Exploring the role of fluid flow on the development of submerged sites.
The investigation of the site formation processes operating on submerged archaeological objects (principally shipwrecks) has to date focused primarily on the role of chemical and biological factors.
Following the ground-breaking work of Muckelroy in the late seventies, who at least identified the role of physical processes in the evolution of the archaeological record, very little has been done on the role of fluid flow on the development of a submerged site. Through the study of sonar images of a number of UK wrecks Caston (1979) identified the ubiquitous presence of scour as well as postulating a simple qualitative relationship between scour development and peak tidal flow. However, significantly more extensive research by the marine engineering industry suggest that scour has a critical effect on the stability and integrity of all temporary and permanent installations affected by the action of waves and currents. Consequently, it is proposed that scouring maybe a key factor in the development of any submerged site influenced by fluid flow (ie this work is equally applicable to fluvial, estuarine and marine localities.

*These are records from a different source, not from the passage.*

(* ===== verification/Invocation.v ===== *)
(** Durable agent invocations ([service/src/agent/invocation-repository.ts],
    [invocation-timing.ts]): a queue of turns per thread, leased to workers.

    A table is a finite map from its primary key, a row has the columns the
    repository uses.  [invs] is the invocation table; [tables] are the others.
    A transaction is a program of [tx]: what throws rolls back.  Transactions
    that lock the invocation rows they change run as one step, at one reading of
    the clock; [claim] locks the thread and not the invocation, so it runs one
    statement at a time ([claim_pc]) and other transactions commit in between.
    The table's unique index on reserved threads and its check constraint on
    leases are not part of the statements: the theorems show that the code never
    runs into them.

    Times of the database are microseconds.  [clock_timestamp] is the argument
    [now]; fresh ids and the service's [new Date()] are arguments.  The text of a
    JSON value that is not a string, the reading of a timestamp and the hash of a
    lock name are PostgreSQL's and are parameters; so are the automation policy
    and its evidence, which only read, and the creation of data and proposal
    requests, which does not touch invocations. *)
From Stdlib Require Import ZArith Lia.
From stdpp Require Import base tactics strings gmap sorting option pretty.
From stdpp Require Import list.
From S2P Require Import Prelude JsRuntime Json JsText.
Open Scope Z_scope.

(** ** Rows *)

Inductive InvocationStatus :=
  | InvPending | InvRetryWait | InvLeased | InvWaitingForBud | InvWaitingForModel
  | InvRunning | InvWaitingForUser | InvSucceeded | InvFailed | InvCanceled
  | InvExpired | InvNeedsReview.

#[export] Instance InvocationStatus_eq_dec : EqDecision InvocationStatus.
Proof. solve_decision. Defined.

Inductive InvocationOrigin := Human | Automation.

#[export] Instance InvocationOrigin_eq_dec : EqDecision InvocationOrigin.
Proof. solve_decision. Defined.

(** The columns that are set at admission and never change. *)
Record InvocationKey := mkInvKey {
  k_turnId : string;
  k_threadId : string;
  k_budId : string;
  k_inputMessageId : string;
  k_origin : InvocationOrigin;
  k_idempotencyKey : string;
  k_model : string;
  k_reasoningEffort : string;
  k_latestStartAt : option Z;
  k_createdByUserId : string;
  k_tenantId : option string;
  k_createdAt : Z
}.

This project hopes to explore the fundamental role of scour on the development of submerged archaeological sites through the application of physical and numerical modelling techniques. This work will greatly enhance our knowledge of submerged site development in a variety of flow regimes. In particular, the ability to predict either the location of the scour pits or the archaeological 'obstacle' may significantly effect subsequent recording strategies employed and most importantly the true extent of any one site and hence the area to be designated.